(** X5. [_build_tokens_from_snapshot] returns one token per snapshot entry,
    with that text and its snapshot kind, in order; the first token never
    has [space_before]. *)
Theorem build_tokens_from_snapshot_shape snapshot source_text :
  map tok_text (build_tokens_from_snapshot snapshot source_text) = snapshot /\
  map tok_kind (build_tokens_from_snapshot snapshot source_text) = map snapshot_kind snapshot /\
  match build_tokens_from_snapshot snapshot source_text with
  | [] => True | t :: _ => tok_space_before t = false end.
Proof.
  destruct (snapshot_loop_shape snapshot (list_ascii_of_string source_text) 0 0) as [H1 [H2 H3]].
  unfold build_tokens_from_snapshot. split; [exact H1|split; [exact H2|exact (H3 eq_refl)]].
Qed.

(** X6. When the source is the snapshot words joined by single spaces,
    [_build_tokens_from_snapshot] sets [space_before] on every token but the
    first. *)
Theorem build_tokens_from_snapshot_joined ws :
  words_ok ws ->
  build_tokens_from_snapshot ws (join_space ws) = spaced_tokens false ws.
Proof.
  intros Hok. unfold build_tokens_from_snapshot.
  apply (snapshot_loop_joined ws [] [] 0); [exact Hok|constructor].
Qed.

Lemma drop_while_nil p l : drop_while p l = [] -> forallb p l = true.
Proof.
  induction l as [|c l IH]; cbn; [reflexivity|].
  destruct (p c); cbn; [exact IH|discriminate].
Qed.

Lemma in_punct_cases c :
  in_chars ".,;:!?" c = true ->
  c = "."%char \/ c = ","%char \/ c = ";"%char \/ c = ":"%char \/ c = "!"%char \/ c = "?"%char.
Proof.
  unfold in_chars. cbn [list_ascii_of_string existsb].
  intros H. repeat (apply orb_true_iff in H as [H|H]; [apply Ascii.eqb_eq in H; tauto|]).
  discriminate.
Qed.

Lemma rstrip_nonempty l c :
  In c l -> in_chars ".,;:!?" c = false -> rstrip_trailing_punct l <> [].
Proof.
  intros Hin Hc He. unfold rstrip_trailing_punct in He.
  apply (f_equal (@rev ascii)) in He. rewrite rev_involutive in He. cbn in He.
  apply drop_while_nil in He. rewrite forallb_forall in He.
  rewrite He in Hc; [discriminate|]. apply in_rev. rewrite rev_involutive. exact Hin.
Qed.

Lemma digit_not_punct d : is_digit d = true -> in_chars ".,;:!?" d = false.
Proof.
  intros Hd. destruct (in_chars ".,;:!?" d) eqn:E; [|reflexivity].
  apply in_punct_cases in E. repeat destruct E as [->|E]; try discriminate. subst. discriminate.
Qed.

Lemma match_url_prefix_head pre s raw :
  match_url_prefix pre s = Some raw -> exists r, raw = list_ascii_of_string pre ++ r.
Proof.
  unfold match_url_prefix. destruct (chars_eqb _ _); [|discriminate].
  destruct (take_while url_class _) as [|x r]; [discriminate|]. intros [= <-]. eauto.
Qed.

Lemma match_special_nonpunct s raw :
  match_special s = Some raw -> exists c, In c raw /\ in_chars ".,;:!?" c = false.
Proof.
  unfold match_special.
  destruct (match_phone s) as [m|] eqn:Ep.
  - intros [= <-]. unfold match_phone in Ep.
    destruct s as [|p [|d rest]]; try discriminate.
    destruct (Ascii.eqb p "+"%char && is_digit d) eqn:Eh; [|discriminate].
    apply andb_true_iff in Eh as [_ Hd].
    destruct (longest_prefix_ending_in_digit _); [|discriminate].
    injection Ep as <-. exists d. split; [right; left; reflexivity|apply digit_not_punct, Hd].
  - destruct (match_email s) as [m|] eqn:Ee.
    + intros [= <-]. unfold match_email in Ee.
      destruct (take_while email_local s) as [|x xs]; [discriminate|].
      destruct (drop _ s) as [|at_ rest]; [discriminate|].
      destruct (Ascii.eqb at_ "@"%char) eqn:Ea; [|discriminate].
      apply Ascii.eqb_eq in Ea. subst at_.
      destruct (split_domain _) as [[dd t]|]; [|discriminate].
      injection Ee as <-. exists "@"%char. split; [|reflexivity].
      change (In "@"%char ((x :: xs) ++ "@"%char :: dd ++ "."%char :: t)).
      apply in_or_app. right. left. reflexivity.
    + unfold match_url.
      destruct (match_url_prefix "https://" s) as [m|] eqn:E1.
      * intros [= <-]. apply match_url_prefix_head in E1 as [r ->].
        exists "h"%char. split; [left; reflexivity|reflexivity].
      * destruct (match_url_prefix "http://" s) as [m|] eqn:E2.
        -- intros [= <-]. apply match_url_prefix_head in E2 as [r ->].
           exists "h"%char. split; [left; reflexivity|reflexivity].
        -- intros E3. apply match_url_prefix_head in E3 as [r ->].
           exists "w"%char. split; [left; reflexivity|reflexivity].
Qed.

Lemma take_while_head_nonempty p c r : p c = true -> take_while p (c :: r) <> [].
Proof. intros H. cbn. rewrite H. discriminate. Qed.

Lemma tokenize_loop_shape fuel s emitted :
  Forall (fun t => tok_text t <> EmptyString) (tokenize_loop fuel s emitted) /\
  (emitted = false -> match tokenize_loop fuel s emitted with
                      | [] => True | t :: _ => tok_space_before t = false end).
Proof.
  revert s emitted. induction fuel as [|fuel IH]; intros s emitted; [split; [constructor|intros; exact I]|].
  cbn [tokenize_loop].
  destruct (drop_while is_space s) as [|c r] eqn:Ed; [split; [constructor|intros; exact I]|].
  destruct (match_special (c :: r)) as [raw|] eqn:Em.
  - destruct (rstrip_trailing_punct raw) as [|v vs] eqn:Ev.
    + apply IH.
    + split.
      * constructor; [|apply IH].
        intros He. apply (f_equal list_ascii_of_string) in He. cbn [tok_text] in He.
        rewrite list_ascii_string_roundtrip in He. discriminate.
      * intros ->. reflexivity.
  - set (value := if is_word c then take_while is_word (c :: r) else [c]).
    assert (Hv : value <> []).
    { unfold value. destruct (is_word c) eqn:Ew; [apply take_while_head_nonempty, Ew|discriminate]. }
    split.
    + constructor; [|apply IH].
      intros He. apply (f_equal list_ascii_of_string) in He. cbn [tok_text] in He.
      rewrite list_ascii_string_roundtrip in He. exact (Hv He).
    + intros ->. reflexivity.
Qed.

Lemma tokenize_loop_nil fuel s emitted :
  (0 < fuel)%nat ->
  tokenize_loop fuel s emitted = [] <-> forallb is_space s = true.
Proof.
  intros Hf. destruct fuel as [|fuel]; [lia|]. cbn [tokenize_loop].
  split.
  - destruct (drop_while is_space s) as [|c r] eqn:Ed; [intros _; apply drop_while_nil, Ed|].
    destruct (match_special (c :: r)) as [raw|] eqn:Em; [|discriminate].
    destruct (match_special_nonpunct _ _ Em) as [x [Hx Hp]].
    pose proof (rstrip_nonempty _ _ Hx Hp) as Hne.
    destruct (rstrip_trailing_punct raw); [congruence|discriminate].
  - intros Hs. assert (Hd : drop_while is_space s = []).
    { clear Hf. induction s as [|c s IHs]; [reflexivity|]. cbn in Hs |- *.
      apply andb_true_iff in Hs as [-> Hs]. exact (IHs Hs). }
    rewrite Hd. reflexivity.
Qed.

* * *

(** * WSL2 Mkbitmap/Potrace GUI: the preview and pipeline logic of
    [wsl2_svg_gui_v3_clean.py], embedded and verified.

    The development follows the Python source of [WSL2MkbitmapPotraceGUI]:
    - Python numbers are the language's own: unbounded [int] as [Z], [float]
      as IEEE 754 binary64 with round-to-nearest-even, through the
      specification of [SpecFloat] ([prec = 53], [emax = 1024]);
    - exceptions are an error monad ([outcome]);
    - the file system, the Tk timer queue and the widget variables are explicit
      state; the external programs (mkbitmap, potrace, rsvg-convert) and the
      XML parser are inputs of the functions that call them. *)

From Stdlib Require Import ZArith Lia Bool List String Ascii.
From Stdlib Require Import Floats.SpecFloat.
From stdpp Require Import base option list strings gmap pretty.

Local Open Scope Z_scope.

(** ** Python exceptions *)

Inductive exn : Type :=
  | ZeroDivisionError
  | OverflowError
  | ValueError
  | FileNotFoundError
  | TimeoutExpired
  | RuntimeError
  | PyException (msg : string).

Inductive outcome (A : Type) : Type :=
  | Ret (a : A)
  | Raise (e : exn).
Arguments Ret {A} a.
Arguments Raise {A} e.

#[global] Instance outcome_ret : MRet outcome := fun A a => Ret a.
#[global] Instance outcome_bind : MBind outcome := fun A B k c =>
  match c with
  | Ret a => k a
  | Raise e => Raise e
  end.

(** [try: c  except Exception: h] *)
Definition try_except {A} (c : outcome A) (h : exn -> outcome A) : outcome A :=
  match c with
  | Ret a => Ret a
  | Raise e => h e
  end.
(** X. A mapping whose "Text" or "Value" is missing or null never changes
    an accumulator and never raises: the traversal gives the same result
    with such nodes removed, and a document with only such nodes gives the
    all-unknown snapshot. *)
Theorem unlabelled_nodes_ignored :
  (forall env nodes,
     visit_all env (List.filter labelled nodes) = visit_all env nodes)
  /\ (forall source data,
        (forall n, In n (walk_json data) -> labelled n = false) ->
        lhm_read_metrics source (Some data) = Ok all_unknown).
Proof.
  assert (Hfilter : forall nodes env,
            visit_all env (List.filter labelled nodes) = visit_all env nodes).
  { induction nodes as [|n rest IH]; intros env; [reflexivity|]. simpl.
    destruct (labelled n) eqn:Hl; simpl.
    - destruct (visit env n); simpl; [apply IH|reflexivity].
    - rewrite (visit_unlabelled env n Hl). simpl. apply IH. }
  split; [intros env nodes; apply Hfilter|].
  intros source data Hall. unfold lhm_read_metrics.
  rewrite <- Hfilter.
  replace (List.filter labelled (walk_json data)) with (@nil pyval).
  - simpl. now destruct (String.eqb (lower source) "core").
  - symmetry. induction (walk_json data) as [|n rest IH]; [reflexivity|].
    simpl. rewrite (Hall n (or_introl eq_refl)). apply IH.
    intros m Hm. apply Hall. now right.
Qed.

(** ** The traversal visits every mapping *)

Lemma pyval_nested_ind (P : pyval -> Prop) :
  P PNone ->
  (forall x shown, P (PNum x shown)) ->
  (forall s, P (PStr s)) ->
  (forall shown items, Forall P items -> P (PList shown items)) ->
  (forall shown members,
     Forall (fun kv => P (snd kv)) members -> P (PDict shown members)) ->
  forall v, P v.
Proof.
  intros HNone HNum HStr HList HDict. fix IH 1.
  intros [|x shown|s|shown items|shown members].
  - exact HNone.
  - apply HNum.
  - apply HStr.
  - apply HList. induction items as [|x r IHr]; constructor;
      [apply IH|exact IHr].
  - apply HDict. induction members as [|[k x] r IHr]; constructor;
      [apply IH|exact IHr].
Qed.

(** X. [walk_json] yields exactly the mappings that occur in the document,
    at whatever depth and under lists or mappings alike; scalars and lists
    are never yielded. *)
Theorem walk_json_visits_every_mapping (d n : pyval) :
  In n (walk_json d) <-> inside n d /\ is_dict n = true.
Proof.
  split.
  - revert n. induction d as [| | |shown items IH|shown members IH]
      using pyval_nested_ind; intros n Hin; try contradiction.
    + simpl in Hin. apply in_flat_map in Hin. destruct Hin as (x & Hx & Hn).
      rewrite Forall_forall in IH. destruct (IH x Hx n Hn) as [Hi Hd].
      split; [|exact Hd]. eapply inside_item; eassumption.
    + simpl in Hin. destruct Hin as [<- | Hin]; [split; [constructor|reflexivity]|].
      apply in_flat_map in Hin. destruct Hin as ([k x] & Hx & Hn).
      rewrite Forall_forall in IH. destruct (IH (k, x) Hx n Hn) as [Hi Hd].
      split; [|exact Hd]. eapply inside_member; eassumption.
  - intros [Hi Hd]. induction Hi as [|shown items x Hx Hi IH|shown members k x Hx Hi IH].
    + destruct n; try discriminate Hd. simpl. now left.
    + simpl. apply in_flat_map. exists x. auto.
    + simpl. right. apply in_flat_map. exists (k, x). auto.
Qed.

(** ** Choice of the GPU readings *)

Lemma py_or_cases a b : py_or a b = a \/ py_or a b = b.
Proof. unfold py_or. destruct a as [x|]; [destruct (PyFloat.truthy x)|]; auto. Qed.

- Assignment -
Would you print exactly, and only, the lines of the data above from the line with "as IEEE 754" through the line with "Ret (a : A)", inclusive?

- Task output -
      as IEEE 754 binary64 with round-to-nearest-even, through the
      specification of [SpecFloat] ([prec = 53], [emax = 1024]);
    - exceptions are an error monad ([outcome]);
    - the file system, the Tk timer queue and the widget variables are explicit
      state; the external programs (mkbitmap, potrace, rsvg-convert) and the
      XML parser are inputs of the functions that call them. *)

From Stdlib Require Import ZArith Lia Bool List String Ascii.
From Stdlib Require Import Floats.SpecFloat.
From stdpp Require Import base option list strings gmap pretty.

Local Open Scope Z_scope.

(** ** Python exceptions *)

Inductive exn : Type :=
  | ZeroDivisionError
  | OverflowError
  | ValueError
  | FileNotFoundError
  | TimeoutExpired
  | RuntimeError
  | PyException (msg : string).

Inductive outcome (A : Type) : Type :=
  | Ret (a : A)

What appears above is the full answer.